EXERCISE INSTRUCTIONS ▸
The expected answer is a single number, namely how many lines in the data below hold the word "EvLogSyncCvWait".

───── SOURCE DATA ─────

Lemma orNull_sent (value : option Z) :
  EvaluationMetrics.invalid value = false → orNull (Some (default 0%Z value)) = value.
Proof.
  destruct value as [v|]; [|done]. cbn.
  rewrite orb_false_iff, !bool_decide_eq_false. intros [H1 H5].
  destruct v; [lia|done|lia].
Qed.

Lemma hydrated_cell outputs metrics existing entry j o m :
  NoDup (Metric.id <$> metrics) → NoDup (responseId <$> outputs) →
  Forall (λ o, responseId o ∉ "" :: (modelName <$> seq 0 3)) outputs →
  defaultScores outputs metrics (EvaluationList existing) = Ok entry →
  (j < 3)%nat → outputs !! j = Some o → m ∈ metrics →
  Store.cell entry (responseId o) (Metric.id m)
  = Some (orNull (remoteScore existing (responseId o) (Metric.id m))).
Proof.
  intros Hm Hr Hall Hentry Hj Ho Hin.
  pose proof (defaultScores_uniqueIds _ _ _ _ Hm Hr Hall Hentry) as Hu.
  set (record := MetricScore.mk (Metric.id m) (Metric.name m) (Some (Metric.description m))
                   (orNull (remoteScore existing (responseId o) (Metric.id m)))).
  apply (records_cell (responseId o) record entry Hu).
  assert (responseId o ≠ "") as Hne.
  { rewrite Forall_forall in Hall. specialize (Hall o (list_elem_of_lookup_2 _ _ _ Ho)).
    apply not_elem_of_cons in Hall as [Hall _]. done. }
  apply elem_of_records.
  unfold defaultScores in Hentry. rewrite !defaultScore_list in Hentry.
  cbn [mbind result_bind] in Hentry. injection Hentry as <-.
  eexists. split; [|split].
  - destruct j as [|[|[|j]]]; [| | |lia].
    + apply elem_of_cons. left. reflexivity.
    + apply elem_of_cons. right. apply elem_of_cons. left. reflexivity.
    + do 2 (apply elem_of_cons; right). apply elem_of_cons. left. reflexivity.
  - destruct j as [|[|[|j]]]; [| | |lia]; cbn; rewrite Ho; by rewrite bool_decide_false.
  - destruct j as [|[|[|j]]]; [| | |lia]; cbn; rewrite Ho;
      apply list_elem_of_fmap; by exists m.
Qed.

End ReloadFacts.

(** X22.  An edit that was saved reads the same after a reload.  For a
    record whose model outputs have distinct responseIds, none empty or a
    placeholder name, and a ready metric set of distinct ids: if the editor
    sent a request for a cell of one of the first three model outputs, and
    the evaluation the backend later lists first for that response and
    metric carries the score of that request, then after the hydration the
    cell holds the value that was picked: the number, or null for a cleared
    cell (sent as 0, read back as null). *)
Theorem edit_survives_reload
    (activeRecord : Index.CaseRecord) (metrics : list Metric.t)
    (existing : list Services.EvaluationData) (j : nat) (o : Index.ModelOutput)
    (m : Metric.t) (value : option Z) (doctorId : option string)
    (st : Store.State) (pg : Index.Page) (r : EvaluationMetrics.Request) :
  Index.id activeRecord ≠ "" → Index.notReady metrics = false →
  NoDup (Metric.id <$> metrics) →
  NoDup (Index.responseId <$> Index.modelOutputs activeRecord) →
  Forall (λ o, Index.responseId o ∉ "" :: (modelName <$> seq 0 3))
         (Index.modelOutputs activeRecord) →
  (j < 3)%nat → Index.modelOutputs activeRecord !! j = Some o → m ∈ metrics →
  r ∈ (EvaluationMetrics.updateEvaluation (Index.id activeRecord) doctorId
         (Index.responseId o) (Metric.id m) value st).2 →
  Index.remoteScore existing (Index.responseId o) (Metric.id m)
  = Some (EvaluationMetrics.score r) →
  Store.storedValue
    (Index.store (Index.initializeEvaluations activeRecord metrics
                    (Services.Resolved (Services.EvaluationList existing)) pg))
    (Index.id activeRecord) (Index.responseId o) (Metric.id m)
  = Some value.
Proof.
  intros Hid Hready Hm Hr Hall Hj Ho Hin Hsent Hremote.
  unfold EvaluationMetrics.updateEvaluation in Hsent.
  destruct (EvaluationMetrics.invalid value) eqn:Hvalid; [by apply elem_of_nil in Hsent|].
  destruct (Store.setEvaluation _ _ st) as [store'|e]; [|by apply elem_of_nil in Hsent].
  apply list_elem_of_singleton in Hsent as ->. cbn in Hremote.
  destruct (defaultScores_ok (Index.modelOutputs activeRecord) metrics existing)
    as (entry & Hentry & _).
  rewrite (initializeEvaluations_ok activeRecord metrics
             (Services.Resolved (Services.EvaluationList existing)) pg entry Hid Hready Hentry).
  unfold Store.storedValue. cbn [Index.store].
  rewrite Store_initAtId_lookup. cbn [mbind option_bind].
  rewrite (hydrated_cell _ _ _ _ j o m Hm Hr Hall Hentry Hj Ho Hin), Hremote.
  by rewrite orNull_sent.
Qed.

─────
───── SOURCE DATA ─────

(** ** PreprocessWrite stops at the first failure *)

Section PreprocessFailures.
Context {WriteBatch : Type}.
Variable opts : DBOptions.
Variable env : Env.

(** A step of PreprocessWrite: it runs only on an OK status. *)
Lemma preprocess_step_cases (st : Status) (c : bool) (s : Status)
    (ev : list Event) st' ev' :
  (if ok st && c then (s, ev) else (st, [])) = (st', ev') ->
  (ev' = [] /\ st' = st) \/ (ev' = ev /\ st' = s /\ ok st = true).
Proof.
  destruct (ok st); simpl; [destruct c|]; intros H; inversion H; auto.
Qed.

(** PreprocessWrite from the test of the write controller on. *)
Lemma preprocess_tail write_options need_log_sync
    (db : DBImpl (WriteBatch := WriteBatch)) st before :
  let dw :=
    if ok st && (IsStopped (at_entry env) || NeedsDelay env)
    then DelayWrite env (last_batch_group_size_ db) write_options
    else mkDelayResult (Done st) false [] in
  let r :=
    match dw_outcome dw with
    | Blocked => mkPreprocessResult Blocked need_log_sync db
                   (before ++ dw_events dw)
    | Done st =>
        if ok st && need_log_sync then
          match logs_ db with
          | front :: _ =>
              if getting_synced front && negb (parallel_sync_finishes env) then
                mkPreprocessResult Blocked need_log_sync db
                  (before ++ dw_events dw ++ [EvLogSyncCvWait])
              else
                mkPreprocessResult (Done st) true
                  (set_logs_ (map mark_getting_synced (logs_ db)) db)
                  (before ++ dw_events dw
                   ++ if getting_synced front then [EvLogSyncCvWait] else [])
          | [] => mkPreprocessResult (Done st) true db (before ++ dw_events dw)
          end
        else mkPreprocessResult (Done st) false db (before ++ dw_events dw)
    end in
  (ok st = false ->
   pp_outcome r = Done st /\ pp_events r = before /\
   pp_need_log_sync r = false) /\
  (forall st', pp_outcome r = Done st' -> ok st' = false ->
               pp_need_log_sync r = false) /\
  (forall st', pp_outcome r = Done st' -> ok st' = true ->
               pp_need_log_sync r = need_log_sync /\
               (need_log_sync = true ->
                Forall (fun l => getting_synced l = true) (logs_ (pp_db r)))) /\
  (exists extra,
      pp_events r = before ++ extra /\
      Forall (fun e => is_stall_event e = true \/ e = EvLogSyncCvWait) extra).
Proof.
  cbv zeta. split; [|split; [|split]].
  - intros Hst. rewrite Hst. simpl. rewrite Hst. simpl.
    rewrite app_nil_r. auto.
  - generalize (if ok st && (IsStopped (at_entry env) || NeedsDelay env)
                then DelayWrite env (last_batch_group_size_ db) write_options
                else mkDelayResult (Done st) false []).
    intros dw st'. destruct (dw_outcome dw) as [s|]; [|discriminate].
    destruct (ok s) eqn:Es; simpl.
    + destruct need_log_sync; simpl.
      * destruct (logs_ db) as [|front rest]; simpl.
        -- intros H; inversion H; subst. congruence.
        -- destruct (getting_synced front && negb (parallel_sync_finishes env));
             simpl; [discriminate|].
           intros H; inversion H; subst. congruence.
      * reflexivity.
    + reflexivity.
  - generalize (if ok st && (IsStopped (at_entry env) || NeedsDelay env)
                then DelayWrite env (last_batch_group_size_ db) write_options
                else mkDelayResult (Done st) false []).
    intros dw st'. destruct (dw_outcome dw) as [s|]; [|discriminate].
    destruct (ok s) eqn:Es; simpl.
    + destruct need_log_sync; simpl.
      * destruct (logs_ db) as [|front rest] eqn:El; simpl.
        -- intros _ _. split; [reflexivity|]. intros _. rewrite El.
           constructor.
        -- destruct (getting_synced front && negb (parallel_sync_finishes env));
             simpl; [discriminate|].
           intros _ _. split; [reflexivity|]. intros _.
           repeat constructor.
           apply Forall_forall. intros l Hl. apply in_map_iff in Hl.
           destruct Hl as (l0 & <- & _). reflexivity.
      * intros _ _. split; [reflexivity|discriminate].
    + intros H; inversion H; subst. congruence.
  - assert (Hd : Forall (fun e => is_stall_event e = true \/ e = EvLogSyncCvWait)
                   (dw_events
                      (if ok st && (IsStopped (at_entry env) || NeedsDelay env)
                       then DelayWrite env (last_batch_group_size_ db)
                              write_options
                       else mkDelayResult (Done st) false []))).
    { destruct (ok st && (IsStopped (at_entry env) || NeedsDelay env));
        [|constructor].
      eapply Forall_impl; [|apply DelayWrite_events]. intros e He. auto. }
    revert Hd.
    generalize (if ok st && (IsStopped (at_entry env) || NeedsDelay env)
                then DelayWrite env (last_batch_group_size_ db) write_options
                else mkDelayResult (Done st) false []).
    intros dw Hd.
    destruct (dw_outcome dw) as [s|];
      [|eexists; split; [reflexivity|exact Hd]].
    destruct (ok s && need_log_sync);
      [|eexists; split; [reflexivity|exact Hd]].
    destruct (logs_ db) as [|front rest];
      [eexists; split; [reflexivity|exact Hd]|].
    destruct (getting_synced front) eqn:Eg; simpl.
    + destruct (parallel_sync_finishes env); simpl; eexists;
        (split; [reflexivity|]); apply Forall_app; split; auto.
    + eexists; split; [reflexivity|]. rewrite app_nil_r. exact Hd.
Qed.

─────

ANSWER BELOW ▸
4